BBC London News
Fifteen Britons have been killed by cow parsnip (Nepenthes odacilus), which grows like a herb on the top of the tree, and the occasional road or footpath or crossing. It is often, though not always, found in large numbers, or close to roads. It generally has a fruity smell, especially if grown in confined spaces, and does not pose a danger to pedestrians unless it falls. The best time to eat it is when it is new. A big pond on a birch tree in the grounds of Carleton College, in Eaton Hall, Oxfordshire, where the thought never crossed my mind. When the pond was first dug, the college had vast underground mineral stores that over half a million years had made an underground river, and the pond was intended to act as a spring. It did just that for a while until, in the 1960s, massive rains and flooding brought out the pond’s heavy water. The pond was damaged and the college had to fill it in. The pond is no longer a spring and the spring is still frozen.
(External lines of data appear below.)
(* ===== verification/UdpRelay.v ===== *)
(** * The UDP relay of an association

    Models [crates/eggress-udp/src/relay.rs]: the task that serves a SOCKS5 UDP
    association.  A datagram of the client is decoded, validated, routed and sent on
    the flow of its target, which is opened on first use; responses of the flows are
    queued and sent to the client; idle flows are reaped; at the end everything is
    torn down.  The task is a state machine over events: what the sockets, the clock
    and other tasks do is part of the event.  Metrics are not modelled. *)

From S2P Require Import Prelude Bytes Decimal Stream Socks5 Socks5Udp NetAddr Connector Dispatch Uri Capability Chain Health Upstream Scheduler Matcher Router UdpSecurity UdpRegistry Shadowsocks UdpHop UdpUpstream UdpCapability UdpFlow UdpOpen.

Local Open Scope Z_scope.

(** ** The relay task *)

Record RelayConfig := {
  rc_limits : UdpLimits; rc_listener : bytes; rc_generation : Z; rc_identity : ClientIdentity; rc_client_tcp_peer : option SocketAddr;
  rc_allow_private_egress : bool; rc_upstream_connect_timeout : Z; rc_upstream_udp_bind : SocketAddr
}.

Record ResponseMsg := { rm_target : SocksAddr; rm_payload : bytes }.

Definition RESPONSE_CHANNEL_CAPACITY : nat := 256.

(** What became of the slot of a task that was aborted or panicked: its removal was
    spawned, or has run since; it was tried at once, outside of a runtime, while the
    lock was free or held elsewhere; or the guard was already disarmed. *)
Inductive guard_drop := RemovalSpawned | RemovalRan | RemovalTried (contended : bool) | GuardDisarmed.
(** ** The service of a listener *)

Inductive UdpMode := Socks5UdpAssociate | StandalonePproxyUdp | ShadowsocksUdp | EchoUdp | FixedTarget.
#[export] Instance UdpMode_eq_dec : EqDecision UdpMode.
Proof. solve_decision. Defined.

Record CompiledListenerUdpConfig := {
  lu_mode : UdpMode; lu_enabled : bool; lu_bind : SocketAddr; lu_advertise : option IpAddr; lu_idle_timeout : Z; lu_target_idle_timeout : Z;
  lu_max_associations : nat; lu_max_targets_per_association : nat; lu_max_datagram_size : nat; lu_client_pin : bool;
  lu_allow_private_egress : bool; lu_max_associations_global : nat; lu_fixed_target : option TargetAddr;
  lu_upstream_connect_timeout : Z; lu_upstream_udp_bind : SocketAddr
}.

Definition ip_is_unspecified (ip : IpAddr) : bool := match ip with V4 o => v4_is_unspecified o | V6 o => v6_is_unspecified o end.
Definition ip_is_loopback (ip : IpAddr) : bool := match ip with V4 o => v4_is_loopback o | V6 o => v6_is_loopback o end.
Definition v4_localhost : IpAddr := V4 [x7f; x00; x00; x01].
Definition v6_localhost : IpAddr := V6 (replicate 15 x00 ++ [x01]).

(** A loopback peer, as itself or mapped into IPv6. *)
Definition peer_is_loopback (ip : IpAddr) : bool :=
  ip_is_loopback ip ||
  match ip with
  | V6 o => match to_ipv4_mapped o with Some v4 => v4_is_loopback v4 | None => false end
  | V4 _ => false
  end.

Definition compute_advertise_ip (configured_advertise : option IpAddr) (udp_bind_ip : IpAddr) (tcp_peer : option SocketAddr)
    : outcome UdpError IpAddr :=
  match configured_advertise with
  | Some ip => Ok ip
  | None =>
      if negb (ip_is_unspecified udp_bind_ip) then Ok udp_bind_ip
      else match tcp_peer with
      | Some peer =>
          if peer_is_loopback (sa_ip peer)
          then Ok match udp_bind_ip with V4 _ => v4_localhost | V6 _ => v6_localhost end
          else Err AdvertiseRequired
      | None => Err AdvertiseRequired
      end
  end.

Definition listener_limits (u : CompiledListenerUdpConfig) : UdpLimits :=
  from_listener_config (lu_max_associations_global u) (lu_max_associations u) (lu_max_targets_per_association u) (lu_max_datagram_size u)
    (lu_idle_timeout u) (lu_client_pin u) (lu_target_idle_timeout u).

Definition relay_config (u : CompiledListenerUdpConfig) (listener : bytes) (peer : option SocketAddr) (who : ClientIdentity) (gen : Z) : RelayConfig :=
  {| rc_limits := listener_limits u; rc_listener := listener; rc_generation := gen; rc_identity := who; rc_client_tcp_peer := peer;
     rc_allow_private_egress := lu_allow_private_egress u; rc_upstream_connect_timeout := lu_upstream_connect_timeout u;
     rc_upstream_udp_bind := lu_upstream_udp_bind u |}.

(** What the sockets answer: binding, and the local address. *)
Record service_world := { sw_bind : answer unit; sw_local_addr : answer SocketAddr }.

Record UdpAssociationHandle := { uh_id : Z; uh_relay_addr : SocketAddr }.
(* ===== verification/ConfigUpstreams.v ===== *)
(** * Configuration: upstreams and groups

    Models the upstream part of [crates/eggress-config/src/model.rs], its validation
    ([validate/upstreams.rs]), its compilation ([compile/upstreams.rs]) and the check
    of identifiers of [crates/eggress-routing/src/upstream.rs]. *)

From S2P Require Import Prelude Bytes Decimal NetAddr Connector Dispatch Uri Capability Chain Health Upstream Scheduler Matcher Router HttpText ConfigRules.
Local Open Scope Z_scope.

(** ** As written *)

Record HealthConfigToml := {
  ht_mode : option bytes; ht_interval : option bytes; ht_timeout : option bytes; ht_failures_to_unhealthy : option Z;
  ht_successes_to_healthy : option Z; ht_initial_state : option bytes
}.

Record H2UpstreamConfig := {
  h2_max_concurrent_streams : option Z; h2_pool_size : option Z; h2_idle_timeout : option bytes; h2_keepalive_interval : option bytes;
  h2_keepalive_timeout : option bytes; h2_stream_receive_window : option Z; h2_connection_receive_window : option Z;
  h2_max_frame_size : option Z; h2_max_header_list_size : option Z
}.

Record UpstreamToml := { ut_id : bytes; ut_uri : bytes; ut_health : option HealthConfigToml; ut_h2 : option H2UpstreamConfig }.
Record GroupToml := { gt_id : bytes; gt_scheduler : option bytes; gt_members : list bytes; gt_fallback : option bytes }.

(** ** Validation *)

Definition VALID_SCHEDULERS : list bytes := map str ["first-available"; "round-robin"; "random"; "least-connections"]%string.
Definition VALID_FALLBACKS : list bytes := map str ["reject"; "direct"; "use-unhealthy"]%string.
Definition VALID_HEALTH_MODES : list bytes := map str ["tcp_connect"]%string.
Definition VALID_HEALTH_INITIAL_STATES : list bytes := map str ["unknown"; "healthy"; "unhealthy"; "disabled"]%string.

(** A duration that parses and is not zero. *)
Definition positive_duration (p : path) (s : bytes) : list ConfigError :=
  match parse_duration s with Ok d => fails p (d =? 0) | _ => fails p true end.
Definition any_duration (p : path) (s : bytes) : list ConfigError := fails p (negb (is_ok (parse_duration s))).
Definition positive (p : path) (n : Z) : list ConfigError := fails p (n =? 0).

Definition validate_health_config (h : HealthConfigToml) (parent : path) : list ConfigError :=
  let at_ k := parent ++ [key "health"; key k] in
  when_some (ht_mode h) (fun m => fails (at_ "mode"%string) (negb (one_of VALID_HEALTH_MODES m))) ++
  when_some (ht_interval h) (positive_duration (at_ "interval"%string)) ++
  when_some (ht_timeout h) (positive_duration (at_ "timeout"%string)) ++
  when_some (ht_failures_to_unhealthy h) (positive (at_ "failures_to_unhealthy"%string)) ++
  when_some (ht_successes_to_healthy h) (positive (at_ "successes_to_healthy"%string)) ++
  when_some (ht_initial_state h) (fun s => fails (at_ "initial_state"%string) (negb (one_of VALID_HEALTH_INITIAL_STATES s))).

Definition validate_h2_config (h : H2UpstreamConfig) (parent : path) : list ConfigError :=
  let at_ k := parent ++ [key "h2"; key k] in
  when_some (h2_max_concurrent_streams h) (positive (at_ "max_concurrent_streams"%string)) ++
  when_some (h2_pool_size h) (positive (at_ "pool_size"%string)) ++
  when_some (h2_idle_timeout h) (any_duration (at_ "idle_timeout"%string)) ++
  when_some (h2_keepalive_interval h) (any_duration (at_ "keepalive_interval"%string)) ++
  when_some (h2_keepalive_timeout h) (any_duration (at_ "keepalive_timeout"%string)) ++
  when_some (h2_stream_receive_window h) (positive (at_ "stream_receive_window"%string)) ++
  when_some (h2_connection_receive_window h) (positive (at_ "connection_receive_window"%string)) ++
  when_some (h2_max_frame_size h) (positive (at_ "max_frame_size"%string)) ++
  when_some (h2_max_header_list_size h) (positive (at_ "max_header_list_size"%string)).

(** The items of a list with the set of keys seen before them. *)
Section each_seen.
Context {A : Type}.
Variable key_of : A -> bytes.
Variable f : nat -> bool -> A -> list ConfigError.
Fixpoint each_seen (seen : gset bytes) (i : nat) (l : list A) : list ConfigError :=
  match l with
  | [] => []
  | a :: r => f i (bool_decide (key_of a ∈ seen)) a ++ each_seen ({[key_of a]} ∪ seen) (S i) r
  end.
End each_seen.

Definition validate_upstream (i : nat) (seen : bool) (u : UpstreamToml) : list ConfigError :=
  let p := [key "upstreams"; Idx i] in
  fails p seen ++
  fails p (negb (is_ok (parse_proxy_chain (ut_uri u)))) ++
  when_some (ut_health u) (fun h => validate_health_config h p) ++
  when_some (ut_h2 u) (fun h => validate_h2_config h p).

Definition validate_upstreams (us : list UpstreamToml) : list ConfigError := each_seen ut_id validate_upstream ∅ 0 us.

Definition validate_upstream_group (upstream_ids : list bytes) (i : nat) (seen : bool) (g : GroupToml) : list ConfigError :=
  let p := [key "upstream_groups"; Idx i] in
  fails p seen ++
  when_some (gt_scheduler g) (fun s => fails p (negb (one_of VALID_SCHEDULERS s))) ++
  when_some (gt_fallback g) (fun s => fails p (negb (one_of VALID_FALLBACKS s))) ++
  fails p (bool_decide (gt_members g = [])) ++
  each_seen (fun m => m) (fun _ dup m => fails p dup ++ fails p (negb (one_of upstream_ids m))) ∅ 0 (gt_members g).

Definition validate_upstream_groups (gs : list GroupToml) (us : option (list UpstreamToml)) : list ConfigError :=
  each_seen gt_id (validate_upstream_group (match us with Some us => map ut_id us | None => [] end)) ∅ 0 gs.

(** Groups that no UDP traffic can use must not be where UDP traffic may go. *)
Definition upstream_udp (us : list UpstreamToml) (member : bytes) : bool :=
  (* the last entry of an identifier is the one in the map *)
  match List.find (fun u => bool_decide (ut_id u = member) && is_ok (parse_proxy_chain (ut_uri u))) (rev us) with
  | Some u => match parse_proxy_chain (ut_uri u) with Ok chain => is_udp_supported (classify_upstream_chain chain) | _ => false end
  | None => false
  end.
Definition group_udp_support (us : list UpstreamToml) (gs : list GroupToml) (group : bytes) : bool :=
  match List.find (fun g => bool_decide (gt_id g = group)) (rev gs) with
  | Some g => existsb (upstream_udp us) (gt_members g)
  | None => false
  end.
The pond’s water was used for irrigation once, and for farming. But until recently the pond was empty. It is possible that when the chestnut on the foundation of the library at Cambridge University was under renovation, it found a large quantity of ox-herring roots growing up through the earth. As further cements were added to the library’s foundation, this unnecessary complication contributed to its eventual failure. It is perhaps no coincidence that a number of university library buildings have collapsed. The good news is that this warning has fallen on deaf ears.